- [TASK REQUIREMENTS]:
All of the data below is to be output without alteration.

Stored data entries
- - -

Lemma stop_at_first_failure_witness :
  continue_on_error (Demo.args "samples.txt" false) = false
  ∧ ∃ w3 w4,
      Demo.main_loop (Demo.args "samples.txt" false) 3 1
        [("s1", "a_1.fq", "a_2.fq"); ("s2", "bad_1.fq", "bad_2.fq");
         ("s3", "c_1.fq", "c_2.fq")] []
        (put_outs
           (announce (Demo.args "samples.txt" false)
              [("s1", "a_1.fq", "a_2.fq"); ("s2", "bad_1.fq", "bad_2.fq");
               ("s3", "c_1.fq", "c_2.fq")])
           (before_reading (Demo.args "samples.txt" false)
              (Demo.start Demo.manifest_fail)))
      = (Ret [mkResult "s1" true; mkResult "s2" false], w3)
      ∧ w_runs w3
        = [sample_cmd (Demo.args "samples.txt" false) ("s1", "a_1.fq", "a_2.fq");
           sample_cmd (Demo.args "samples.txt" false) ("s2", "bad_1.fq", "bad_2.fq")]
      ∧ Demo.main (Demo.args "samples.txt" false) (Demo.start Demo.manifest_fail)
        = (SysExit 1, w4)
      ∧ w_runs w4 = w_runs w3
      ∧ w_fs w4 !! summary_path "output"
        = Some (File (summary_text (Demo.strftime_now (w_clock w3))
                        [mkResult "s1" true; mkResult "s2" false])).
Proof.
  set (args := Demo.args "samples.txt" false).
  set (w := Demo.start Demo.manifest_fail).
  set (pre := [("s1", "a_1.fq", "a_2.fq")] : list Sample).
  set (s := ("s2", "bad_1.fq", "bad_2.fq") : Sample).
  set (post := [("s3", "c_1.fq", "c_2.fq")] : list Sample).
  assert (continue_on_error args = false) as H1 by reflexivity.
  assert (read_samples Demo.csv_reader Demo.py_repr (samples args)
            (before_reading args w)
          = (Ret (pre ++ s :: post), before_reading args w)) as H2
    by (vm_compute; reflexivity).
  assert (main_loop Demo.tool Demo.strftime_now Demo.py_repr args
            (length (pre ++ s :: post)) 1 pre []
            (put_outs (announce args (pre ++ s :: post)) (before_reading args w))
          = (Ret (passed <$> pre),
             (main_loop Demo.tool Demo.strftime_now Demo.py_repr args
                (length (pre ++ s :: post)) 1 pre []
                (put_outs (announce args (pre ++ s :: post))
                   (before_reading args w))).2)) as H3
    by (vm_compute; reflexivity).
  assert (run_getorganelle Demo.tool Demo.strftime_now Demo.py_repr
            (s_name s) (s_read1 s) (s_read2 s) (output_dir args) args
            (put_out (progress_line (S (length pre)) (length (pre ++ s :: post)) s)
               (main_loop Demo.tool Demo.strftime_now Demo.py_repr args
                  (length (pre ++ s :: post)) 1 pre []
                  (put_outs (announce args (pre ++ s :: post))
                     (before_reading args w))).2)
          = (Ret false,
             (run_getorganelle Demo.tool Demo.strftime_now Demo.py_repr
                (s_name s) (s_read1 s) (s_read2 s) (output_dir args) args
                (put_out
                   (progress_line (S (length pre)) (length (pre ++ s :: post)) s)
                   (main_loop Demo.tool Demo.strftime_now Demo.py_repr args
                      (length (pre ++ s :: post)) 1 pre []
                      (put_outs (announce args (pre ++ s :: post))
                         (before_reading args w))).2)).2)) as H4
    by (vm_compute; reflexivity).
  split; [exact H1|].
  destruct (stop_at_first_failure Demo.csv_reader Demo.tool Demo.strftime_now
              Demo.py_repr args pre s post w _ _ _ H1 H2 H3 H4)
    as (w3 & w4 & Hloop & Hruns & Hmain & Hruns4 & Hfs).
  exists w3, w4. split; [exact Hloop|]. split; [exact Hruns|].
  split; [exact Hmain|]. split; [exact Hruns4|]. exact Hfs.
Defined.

- - -

- [RESULT FOR THIS TASK]:
Lemma stop_at_first_failure_witness :
  continue_on_error (Demo.args "samples.txt" false) = false
  ∧ ∃ w3 w4,
      Demo.main_loop (Demo.args "samples.txt" false) 3 1
        [("s1", "a_1.fq", "a_2.fq"); ("s2", "bad_1.fq", "bad_2.fq");
         ("s3", "c_1.fq", "c_2.fq")] []
        (put_outs
           (announce (Demo.args "samples.txt" false)
              [("s1", "a_1.fq", "a_2.fq"); ("s2", "bad_1.fq", "bad_2.fq");
               ("s3", "c_1.fq", "c_2.fq")])
           (before_reading (Demo.args "samples.txt" false)
              (Demo.start Demo.manifest_fail)))
      = (Ret [mkResult "s1" true; mkResult "s2" false], w3)
      ∧ w_runs w3
        = [sample_cmd (Demo.args "samples.txt" false) ("s1", "a_1.fq", "a_2.fq");
           sample_cmd (Demo.args "samples.txt" false) ("s2", "bad_1.fq", "bad_2.fq")]
      ∧ Demo.main (Demo.args "samples.txt" false) (Demo.start Demo.manifest_fail)
        = (SysExit 1, w4)
      ∧ w_runs w4 = w_runs w3
      ∧ w_fs w4 !! summary_path "output"
        = Some (File (summary_text (Demo.strftime_now (w_clock w3))
                        [mkResult "s1" true; mkResult "s2" false])).
Proof.
  set (args := Demo.args "samples.txt" false).
  set (w := Demo.start Demo.manifest_fail).
  set (pre := [("s1", "a_1.fq", "a_2.fq")] : list Sample).
  set (s := ("s2", "bad_1.fq", "bad_2.fq") : Sample).
  set (post := [("s3", "c_1.fq", "c_2.fq")] : list Sample).
  assert (continue_on_error args = false) as H1 by reflexivity.
  assert (read_samples Demo.csv_reader Demo.py_repr (samples args)
            (before_reading args w)
          = (Ret (pre ++ s :: post), before_reading args w)) as H2
    by (vm_compute; reflexivity).
  assert (main_loop Demo.tool Demo.strftime_now Demo.py_repr args
            (length (pre ++ s :: post)) 1 pre []
            (put_outs (announce args (pre ++ s :: post)) (before_reading args w))
          = (Ret (passed <$> pre),
             (main_loop Demo.tool Demo.strftime_now Demo.py_repr args
                (length (pre ++ s :: post)) 1 pre []
                (put_outs (announce args (pre ++ s :: post))
                   (before_reading args w))).2)) as H3
    by (vm_compute; reflexivity).
  assert (run_getorganelle Demo.tool Demo.strftime_now Demo.py_repr
            (s_name s) (s_read1 s) (s_read2 s) (output_dir args) args
            (put_out (progress_line (S (length pre)) (length (pre ++ s :: post)) s)
               (main_loop Demo.tool Demo.strftime_now Demo.py_repr args
                  (length (pre ++ s :: post)) 1 pre []
                  (put_outs (announce args (pre ++ s :: post))
                     (before_reading args w))).2)
          = (Ret false,
             (run_getorganelle Demo.tool Demo.strftime_now Demo.py_repr
                (s_name s) (s_read1 s) (s_read2 s) (output_dir args) args
                (put_out
                   (progress_line (S (length pre)) (length (pre ++ s :: post)) s)
                   (main_loop Demo.tool Demo.strftime_now Demo.py_repr args
                      (length (pre ++ s :: post)) 1 pre []
                      (put_outs (announce args (pre ++ s :: post))
                         (before_reading args w))).2)).2)) as H4
    by (vm_compute; reflexivity).
  split; [exact H1|].
  destruct (stop_at_first_failure Demo.csv_reader Demo.tool Demo.strftime_now
              Demo.py_repr args pre s post w _ _ _ H1 H2 H3 H4)
    as (w3 & w4 & Hloop & Hruns & Hmain & Hruns4 & Hfs).
  exists w3, w4. split; [exact Hloop|]. split; [exact Hruns|].
  split; [exact Hmain|]. split; [exact Hruns4|]. exact Hfs.
Defined.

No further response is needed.